At arraignment Tuesday afternoon, pleas of not guilty were entered on the defendant’s behalf. Court Commissioner Philip Thornton set bail at $1 million.
Widland has several previous felony convictions, according to court documents, including a 2016 conviction for second-degree assault in an injury shooting.
According to prosecutors and charging documents, Widland, the 8-year-old’s father, fled the home shortly after the Dec. 21 shooting, bringing with him his daughter and his guns. Investigators learned the firearms had been left lying around at the time of the shooting. Some were only BB guns, but others were real.
It was one of these firearms, a rifle, according to charging documents, that Widland’s daughter picked up during a game of “wolves” and pulled the trigger, striking Hudson in the head. She later told authorities she thought the gun just “stings you.”

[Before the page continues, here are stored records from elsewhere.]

(* ===== verification/Cursor.v ===== *)
(** * The scan cursor

    [src/src/journal/cursor.rs], [Cursor] and [Walked]: which positions of a plan
    are settled, as two watermarks (one in plan order, one in the order a seeded
    permutation asks in) and the set of positions neither has reached.  A cursor
    denotes a set of positions; settling adds exactly one, whatever the watermarks
    do to keep the remainder small, and the count is the size of the set. *)

From Stdlib Require Import ZArith Lia.
From stdpp Require Import base numbers sets gmap fin_sets sorting option list.
From S2P Require Import Prelude Std Numbering Order.

Local Open Scope Z_scope.
Local Open Scope word_scope.

(** ** Definitions *)

Record Walked := mkWalked {
  w_seed : Z;
  w_len : Z;
  w_reached : Z;
  w_ahead : Z;
}.

(** [Walked::start]. *)
Definition walked_start (order : Permutation) : Walked :=
  mkWalked (perm_seed order) (perm_len order) 0 0.

(** [Walked::order]. *)
Definition walked_order (w : Walked) : Permutation := perm_new (w_seed w) (w_len w).

Definition covers (w : Walked) (position : Z) : bool :=
  is_some_and (index_of (walked_order w) position) (fun index => index <? w_reached w).

Definition clamped (w : Walked) (watermark : Z) : Walked :=
  let reached := Z.min (w_reached w) (w_len w) in
  mkWalked (w_seed w) (w_len w) reached
    (Z.min (Z.min (w_ahead w) reached) (sat_sub (w_len w) watermark)).

(** The [BTreeSet] is a finite set; its iteration order is the integers'. *)
Record Cursor := mkCursor {
  c_watermark : Z;
  c_above : gset Z;
  c_walk : option Walked;
}.

Definition cursor_new : Cursor := mkCursor 0 ∅ None.

Definition cursor_is_settled (c : Cursor) (position : Z) : bool :=
  (position <? c_watermark c) || bool_decide (position ∈ c_above c) ||
  is_some_and (c_walk c) (fun walk => covers walk position).

(** *** [catch_up] *)

Definition with_walk (w : Walked) (reached ahead : Z) : Walked := mkWalked (w_seed w) (w_len w) reached ahead.

(** One turn of the inner [loop]: raise the plan watermark over a settled
    position. *)
Definition raise_step (c : Cursor) : Cursor + Cursor :=
  let next := sat_add 64 (c_watermark c) 1 in
  if decide (c_watermark c ∈ c_above c) then
    inl (mkCursor next (c_above c ∖ {[c_watermark c]}) (c_walk c))
  else
    match c_walk c with
    | Some walk =>
        if covers walk (c_watermark c)
        then inl (mkCursor next (c_above c) (Some (with_walk walk (w_reached walk) (sat_sub (w_ahead walk) 1))))
        else inr c
    | None => inr c
    end.
(** ** One account after another *)

Lemma newer_of_again a b : newer_of (newer_of a b) b = newer_of a b.
Proof. unfold newer_of. destruct (version_leb (det_version b) (det_version a)) eqn:E; [by rewrite E|]. by destruct (version_leb (det_version b) (det_version b)). Qed.

Lemma version_leb_newer a b :
  version_leb (det_version (newer_of a b)) (det_version b) = version_leb (det_version a) (det_version b).
Proof. unfold newer_of. destruct (version_leb (det_version b) (det_version a)) eqn:E; [done|]. unfold version_leb in *. lia. Qed.

Lemma confidence_max_again a b : confidence_max (confidence_max a b) b = confidence_max a b.
Proof. by destruct a, b. Qed.

Lemma or_else_again {A} (x y : option A) : or_else (or_else x y) y = or_else x y.
Proof. by destruct x, y. Qed.

Lemma excerpt_of_again x y : excerpt_of x (excerpt_of x y) = excerpt_of x y /\ excerpt_of (excerpt_of x y) y = excerpt_of x y.
Proof. unfold excerpt_of. destruct (is_empty_text x) eqn:E; rewrite ?E; [|done]. by destruct (is_empty_text y). Qed.

Lemma folded_again self other : is_correlation self = is_correlation other -> folded (folded self other) other = folded self other.
Proof.
  intros Hc. assert (is_correlation (folded self other) = is_correlation self) as Hc'.
  { unfold is_correlation in *. cbn - [union]. repeat case_bool_decide; set_solver. }
  unfold folded at 1. rewrite Hc', Hc, andb_diag. cbn - [union]. rewrite version_leb_newer, newer_of_again.
  rewrite <- Hc, andb_diag. apply finding_eq. cbn - [union]. rewrite <- Hc, andb_diag. destruct (version_leb _ _), (is_correlation self); cbn;
    rewrite ?confidence_max_again, ?or_else_again; split_and!; try done; try set_solver.
  all: try (apply add_references_same; intros r Hr; apply elem_of_add_references; by right).
  all: try apply excerpt_of_again.
  all: by destruct (remediation other), (remediation self), (group other).
Qed.

(** The account that decides: the last of the newest version. *)
Definition newest self (l : list Finding) : Finding :=
  foldl (fun best a => if version_leb (det_version (detection best)) (det_version (detection a)) then a else best) self l.

Definition corroborate_all self (l : list Finding) : Finding := foldl (fun f a => fst (corroborate f a)) self l.

Lemma newer_of_version a b :
  det_version (newer_of a b) = if version_leb (det_version a) (det_version b) then det_version b else det_version a.
Proof.
  unfold newer_of. destruct (version_leb (det_version b) (det_version a)) eqn:E, (version_leb (det_version a) (det_version b)) eqn:E'; try done.
  - destruct (det_version a), (det_version b). unfold version_leb in *. cbn in *. f_equal; lia.
  - apply version_leb_total in E. congruence.
Qed.

Lemma corroborate_all_verdict self x l :
  severity self = severity x -> title self = title x -> class self = class x -> det_version (detection self) = det_version (detection x) ->
  let f := corroborate_all self l in let best := newest x l in
  severity f = severity best /\ title f = title best /\ class f = class best /\ det_version (detection f) = det_version (detection best).
Proof.
  revert self x. induction l as [|a l IH]; intros self x H1 H2 H3 H4; [done|]. cbn. unfold corroborate_all, newest in IH. apply IH;
    rewrite corroborate_fst; cbn; rewrite ?newer_of_version, H4; by destruct (version_leb _ _).
Qed.

Lemma corroborate_all_evidence self l :
  Forall (fun a => is_correlation a = false) (self :: l) ->
  confidence (corroborate_all self l) = foldl confidence_max (confidence self) (confidence <$> l) /\
  forall r, r ∈ references (corroborate_all self l) <-> r ∈ references self \/ exists a, a ∈ l /\ r ∈ references a.
Proof.
  revert self. induction l as [|a l IH]; intros self Hc; [set_solver|]. apply Forall_cons in Hc as [Hs Hl]. apply Forall_cons in Hl as [Ha Hl].
  cbn. rewrite corroborate_fst. destruct (IH (folded self a)) as [Hconf Hrefs].
  { constructor; [|done]. unfold is_correlation in *. cbn - [union]. repeat case_bool_decide; set_solver. }
  unfold corroborate_all in *. rewrite Hconf. split; [cbn; by rewrite Hs|]. intros r. rewrite Hrefs. cbn. rewrite Hs. cbn.
  rewrite elem_of_add_references. set_solver.
Qed.
End Corroboration.

(** ** Properties *)

(** C9: two accounts of a claim fold into one account of that claim: the finding that
    results makes the same claim, so the subject that holds it under that claim still
    finds it.  The fold reports a change exactly when the finding is another one, and
    hearing the same account again changes nothing, where both or neither rest on
    platform identifiers. *)
Theorem corroboration_keeps_claim {Build} `{EqDecision Build} (self other : Finding Build) :
  let '(result, changed) := corroborate self other in
  (changed = true <-> result <> self) /\
  (claim_id self = claim_id other -> claim_id result = claim_id self) /\
  (is_correlation self = is_correlation other -> corroborate result other = (result, false)).
Proof.
  pose proof (corroborate_fst self other) as Hf. pose proof (corroborate_snd self other) as Hs.
  destruct (corroborate self other) as [result changed]. cbn in *. subst. split_and!.
  - rewrite negb_true_iff. apply bool_decide_eq_false.
  - apply folded_claim.
  - intros Hc%folded_again. pose proof (corroborate_fst (folded self other) other) as H1. pose proof (corroborate_snd (folded self other) other) as H2.
    rewrite Hc in *. rewrite bool_decide_true in H2 by done. destruct (corroborate _ _). cbn in *. by subst.
Qed.

Definition sample_finding (version : DetectionVersion) (t : string) (s : Severity) (refs : list Reference) : Finding unit :=
  mkFinding (mkDetectionId (lit "redis-unauth") version (lit "abc")) (lit t) s Strong ClassActiveBenign [] refs None ∅ None None None None None.

Lemma corroboration_keeps_claim_witness :
  let old := sample_finding (mkVersion 1 0 0) "old" Low [Cve (lit "CVE-2022-0543")] in
  let new := sample_finding (mkVersion 2 0 0) "new" Critical [Cwe 306; Cve (lit "CVE-2022-0543")] in
  let '(result, changed) := corroborate old new in
  changed = true /\ claim_id result = mkClaimId (lit "redis-unauth") (lit "CVE-2022-0543") /\ corroborate result new = (result, false).
Proof.
  intros old new. pose proof (corroboration_keeps_claim old new) as H. destruct (corroborate old new) as [result changed] eqn:E.
  destruct H as (H1 & H2 & H3). split_and!.
  - apply H1. vm_compute in E. injection E as <- <-. discriminate.
  - apply H2. vm_compute. reflexivity.
  - apply H3. vm_compute. reflexivity.
Defined.

(** C32: the verdict follows the version.  After any accounts in any order the severity,
    the title and the class are those of the last account at the newest version, under
    which the finding is stamped.  Among accounts that rest on no platform identifier,
    certainty is the highest given and every reference cited is kept. *)
Theorem verdict_follows_version {Build} `{EqDecision Build} (self : Finding Build) (l : list (Finding Build)) :
  let f := corroborate_all self l in
  let best := newest self l in
  severity f = severity best /\ title f = title best /\ class f = class best /\
  det_version (detection f) = det_version (detection best) /\
  (Forall (fun a => is_correlation a = false) (self :: l) ->
   confidence f = foldl confidence_max (confidence self) (confidence <$> l) /\
   forall r, r ∈ references f <-> r ∈ references self \/ exists a, a ∈ l /\ r ∈ references a).
Proof.
  intros f best. destruct (corroborate_all_verdict self self l) as (H1 & H2 & H3 & H4); [done..|]. split_and!; [done..|].
  apply corroborate_all_evidence.
Qed.

Lemma verdict_follows_version_witness :
  let v n := mkVersion n 0 0 in
  let f := corroborate_all (sample_finding (v 2) "first" Low [Cwe 1])
    [sample_finding (v 1) "older" Critical [Cwe 2]; sample_finding (v 2) "again" High [Cwe 3]; sample_finding (v 1) "late" Info []] in
  severity f = High /\ title f = lit "again" /\ det_version (detection f) = v 2 /\ references f = [Cwe 1; Cwe 2; Cwe 3] /\
  confidence f = Strong.
Proof.
  intros v f.
  destruct (verdict_follows_version (sample_finding (v 2) "first" Low [Cwe 1])
    [sample_finding (v 1) "older" Critical [Cwe 2]; sample_finding (v 2) "again" High [Cwe 3]; sample_finding (v 1) "late" Info []])
    as (H1 & H2 & _ & H4 & H5).
  split_and!; [exact H1|exact H2|exact H4|reflexivity|]. apply H5. apply (bool_decide_unpack _). vm_compute. exact I.
Defined.

(** A subject holds each finding under the claim it makes, and at most 256 of them,
    whatever is added in whatever order.  While no more claims than that are made it
    holds every claim made and no other. *)
Theorem findings_by_claim {Build} `{EqDecision Build} (l : list (Finding Build)) :
  let m := add_findings ∅ l in
  keyed m /\ (size m <= MAX_FINDINGS_PER_SUBJECT)%nat /\
  ((size (list_to_set (C := gset ClaimId) (claim_id <$> l)) <= MAX_FINDINGS_PER_SUBJECT)%nat ->
   dom m = list_to_set (claim_id <$> l)).
Proof.
  intros m. destruct (add_findings_ok ∅ l) as [H1 H2]; [done|by rewrite map_size_empty; unfold MAX_FINDINGS_PER_SUBJECT; lia|].
  split_and!; [done|done|]. intros Hroom. unfold m. rewrite add_findings_dom; rewrite ?dom_empty_L, ?union_empty_l_L; done.
Qed.

Lemma findings_by_claim_witness :
  let l := [sample_finding (mkVersion 1 0 0) "a" Low []; sample_finding (mkVersion 1 0 0) "b" Low []; sample_finding (mkVersion 2 0 0) "a" High []] in
  dom (add_findings ∅ l) = list_to_set (C := gset ClaimId) (claim_id <$> l) /\ size (add_findings ∅ l) = 2%nat.
Proof.
  intros l. split; [|vm_compute; reflexivity]. apply (findings_by_claim l). apply Nat.leb_le. vm_compute. reflexivity.
Defined.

Hudson was brought by ambulance to a hospital, where he later died, court documents state.
Video showed Widland removing the rifle used in the shooting from the home immediately after it happened, according to the declaration for determination of probable cause.
“Mr. Widland actively engaged in a — not to be too dramatic — but essentially a plot to get rid of those firearms so they weren’t available for law enforcement,” deputy prosecutor Thomas Howe said in court. “I think that constitutes unlawfully interfering with the administration of justice.”
In setting the bail amount, Thornton said he had concerns for Widland’s “responsiveness” to the criminal justice system. Charging documents outlined other steps the defendant and other adults who were at the home took to try to throw off the authorities.
One man initially told firefighters that Hudson was injured in a fall, and the toddler’s stepfather later told investigators the same man wanted to come up with a way to say the boy was struck in a drive-by shooting, records say. Investigators also determined Widland gave dispatchers an incorrect address for the shooting incident.